• **Task objective**
Copy out exactly the lines from the start of the data to the line containing "([xi_feed_get] ... [xi_datapoint_delete_range])". Include both.

+++

(* ===== verification/Legacy.v ===== *)
(** * The legacy request drivers of [xively.c]

    The builds without MQTT expose nine CRUD calls.  The blocking ones
    ([xi_feed_get] ... [xi_datapoint_delete_range]) all run the same body:
    init and connect the io layer (returning [0] on failure), clear the
    shared response, hand the request to the top layer with [data_ready],
    pull the answer with [on_data_ready] on the io layer when [data_ready]
    succeeded, close the top layer and return the response.  That body is
    [legacy_request]; every C function is one definition passing its query.

    The non-blocking ones ([xi_nob_*]) only init the io layer, clear the
    response, fill the function's own static [http_layer_input] and point
    [xi->input] at it.  Their state is the world of [Context.v] together
    with the static inputs, by function name ([nob_world]). *)

From S2P Require Import Prelude Layer Context.
From stdpp Require Import gmap strings.

Module Legacy.
Import Layer Context.

(** ** Requests *)

(** [http_layer_query_type_t] *)
Inductive http_layer_query_type : Type :=
  | HTTP_LAYER_INPUT_FEED_GET
  | HTTP_LAYER_INPUT_FEED_GET_ALL
  | HTTP_LAYER_INPUT_FEED_UPDATE
  | HTTP_LAYER_INPUT_DATASTREAM_GET
  | HTTP_LAYER_INPUT_DATASTREAM_CREATE
  | HTTP_LAYER_INPUT_DATASTREAM_UPDATE
  | HTTP_LAYER_INPUT_DATASTREAM_DELETE
  | HTTP_LAYER_INPUT_DATAPOINT_DELETE
  | HTTP_LAYER_INPUT_DATAPOINT_DELETE_RANGE.

(** The members of [http_union_data] the drivers write; pointers are
    addresses, the datastream id is the string. *)
Inductive http_union_data : Type :=
  | xi_get_feed (feed : nat)
  | xi_update_feed (feed : nat)
  | xi_get_datastream (datastream : string) (value : nat)
  | xi_create_datastream (datastream : string) (value : nat)
  | xi_update_datastream (datastream : string) (value : nat)
  | xi_delete_datastream (datastream : string)
  | xi_delete_datapoint (datastream : string) (value : nat)
  | xi_delete_datapoint_range (datastream : string) (value_start value_end : nat).

(** [http_layer_input_t]: the query, the context and the union (the third
    member, [0] in every initialiser of this file, is left out). *)
Record http_layer_input : Type := mk_input {
  query_type : http_layer_query_type;
  xi_context : nat;
  http_union : http_union_data
}.

(** The data pointers the drivers pass to a layer: [0], the connection
    data [{ XI_HOST, XI_PORT }], or the request. *)
Inductive legacy_data : Type :=
  | DNull
  | DConnection (host : string) (port : nat)
  | DInput (i : http_layer_input).

(** What a blocking call returns when it does not return [0]: the response
    object of the csv layer, the one static [xi_response] that
    [xi_create_context] shares between all contexts. *)
Inductive xi_response_ref : Type := XI_RESPONSE_STATIC.

Section Drivers.
Context (XI_HOST : string) (XI_PORT : nat).
Context `{LayerEnv legacy_data}.

(** ** The blocking body *)

Definition legacy_request (c : xi_context_t) (q : http_layer_input)
    : drv legacy_data (option xi_response_ref) :=
  let input_layer := top (layer_chain c) in
  let io_layer := bottom (layer_chain c) in
  s1 ← CALL_ON_SELF io_layer OP_INIT DNull (ARG_STATE LAYER_STATE_OK);
  if decide (s1 <> LAYER_STATE_OK) then mret None else
  s2 ← CALL_ON_SELF io_layer OP_CONNECT (DConnection XI_HOST XI_PORT) (ARG_STATE LAYER_STATE_OK);
  if decide (s2 <> LAYER_STATE_OK) then mret None else
  emit EMemsetResponse;;
  s3 ← CALL_ON_SELF input_layer OP_DATA_READY (DInput q) (ARG_STATE LAYER_STATE_OK);
  (if decide (s3 = LAYER_STATE_OK)
   then CALL_ON_SELF io_layer OP_ON_DATA_READY DNull (ARG_STATE LAYER_STATE_OK);; mret tt
   else mret tt);;
  CALL_ON_SELF input_layer OP_CLOSE DNull (ARG_STATE LAYER_STATE_OK);;
  mret (Some XI_RESPONSE_STATIC).

(** ** The nine blocking calls; [xi] is the context's address, [c] the
    context object it points to. *)

Definition xi_feed_get (xi : nat) (c : xi_context_t) (feed : nat) :=
  legacy_request c (mk_input HTTP_LAYER_INPUT_FEED_GET xi (xi_get_feed feed)).

Definition xi_feed_get_all (xi : nat) (c : xi_context_t) (feed : nat) :=
  legacy_request c (mk_input HTTP_LAYER_INPUT_FEED_GET_ALL xi (xi_get_feed feed)).

Definition xi_feed_update (xi : nat) (c : xi_context_t) (feed : nat) :=
  legacy_request c (mk_input HTTP_LAYER_INPUT_FEED_UPDATE xi (xi_update_feed feed)).

Definition xi_datastream_get (xi : nat) (c : xi_context_t) (feed_id : Z) (datastream_id : string)
    (o : nat) :=
  legacy_request c (mk_input HTTP_LAYER_INPUT_DATASTREAM_GET xi (xi_get_datastream datastream_id o)).

Definition xi_datastream_create (xi : nat) (c : xi_context_t) (feed_id : Z)
    (datastream_id : string) (datapoint : nat) :=
  legacy_request c (mk_input HTTP_LAYER_INPUT_DATASTREAM_CREATE xi
                      (xi_create_datastream datastream_id datapoint)).

Definition xi_datastream_update (xi : nat) (c : xi_context_t) (feed_id : Z)
    (datastream_id : string) (datapoint : nat) :=
  legacy_request c (mk_input HTTP_LAYER_INPUT_DATASTREAM_UPDATE xi
                      (xi_update_datastream datastream_id datapoint)).

Definition xi_datastream_delete (xi : nat) (c : xi_context_t) (feed_id : Z)
    (datastream_id : string) :=
  legacy_request c (mk_input HTTP_LAYER_INPUT_DATASTREAM_DELETE xi
                      (xi_delete_datastream datastream_id)).

Definition xi_datapoint_delete (xi : nat) (c : xi_context_t) (feed_id : Z)
    (datastream_id : string) (o : nat) :=
  legacy_request c (mk_input HTTP_LAYER_INPUT_DATAPOINT_DELETE xi
                      (xi_delete_datapoint datastream_id o)).

Definition xi_datapoint_delete_range (xi : nat) (c : xi_context_t) (feed_id : Z)
    (datastream_id : string) (start end_ : nat) :=
  legacy_request c (mk_input HTTP_LAYER_INPUT_DATAPOINT_DELETE_RANGE xi
                      (xi_delete_datapoint_range datastream_id start end_)).

End Drivers.

(** ** The non-blocking calls *)

(** The world of the non-blocking build: the contexts and the allocator,
    and the static [http_layer_input] of each [xi_nob_*] function, by the
    function's name. *)
Record nob_world : Type := mk_nob {
  nw_world : xi_world;
  nw_statics : gmap string http_layer_input
}.

Section NobDrivers.
Context `{LayerEnv legacy_data}.

(** The body shared by the nine [xi_nob_*] functions: [fn] names the
    function and so its static input.  [XFault]: [xi] is not a context. *)
Definition nob_request (fn : string) (q : http_layer_query_type) (u : http_union_data) (xi : nat)
    (nw : nob_world) : xres (drv legacy_data (option nat * nob_world)) :=
  match contexts (nw_world nw) !! xi with
  | None => XFault
  | Some c =>
      XOk (s ← CALL_ON_SELF (bottom (layer_chain c)) OP_INIT DNull LAYER_HINT_NONE;
           if decide (s <> LAYER_STATE_OK) then mret (None, nw) else
           emit EMemsetResponse;;
           let st := <[fn := mk_input q xi u]> (nw_statics nw) in
           let c' := mk_context (protocol c) (feed_id c) (api_key c) (layer_chain c) (Some fn) in
           mret (Some xi, mk_nob (set_contexts (nw_world nw) (<[xi := c']> (contexts (nw_world nw)))) st))
  end.

Definition xi_nob_feed_update (xi : nat) (value : nat) :=
  nob_request "xi_nob_feed_update" HTTP_LAYER_INPUT_FEED_UPDATE (xi_update_feed value) xi.

Definition xi_nob_feed_get (xi : nat) (value : nat) :=
  nob_request "xi_nob_feed_get" HTTP_LAYER_INPUT_FEED_GET (xi_get_feed value) xi.

Definition xi_nob_feed_get_all (xi : nat) (value : nat) :=
  nob_request "xi_nob_feed_get_all" HTTP_LAYER_INPUT_FEED_GET_ALL (xi_get_feed value) xi.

+++

• **Answer to this task**
(* ===== verification/Legacy.v ===== *)
(** * The legacy request drivers of [xively.c]

    The builds without MQTT expose nine CRUD calls.  The blocking ones
    ([xi_feed_get] ... [xi_datapoint_delete_range]) all run the same body:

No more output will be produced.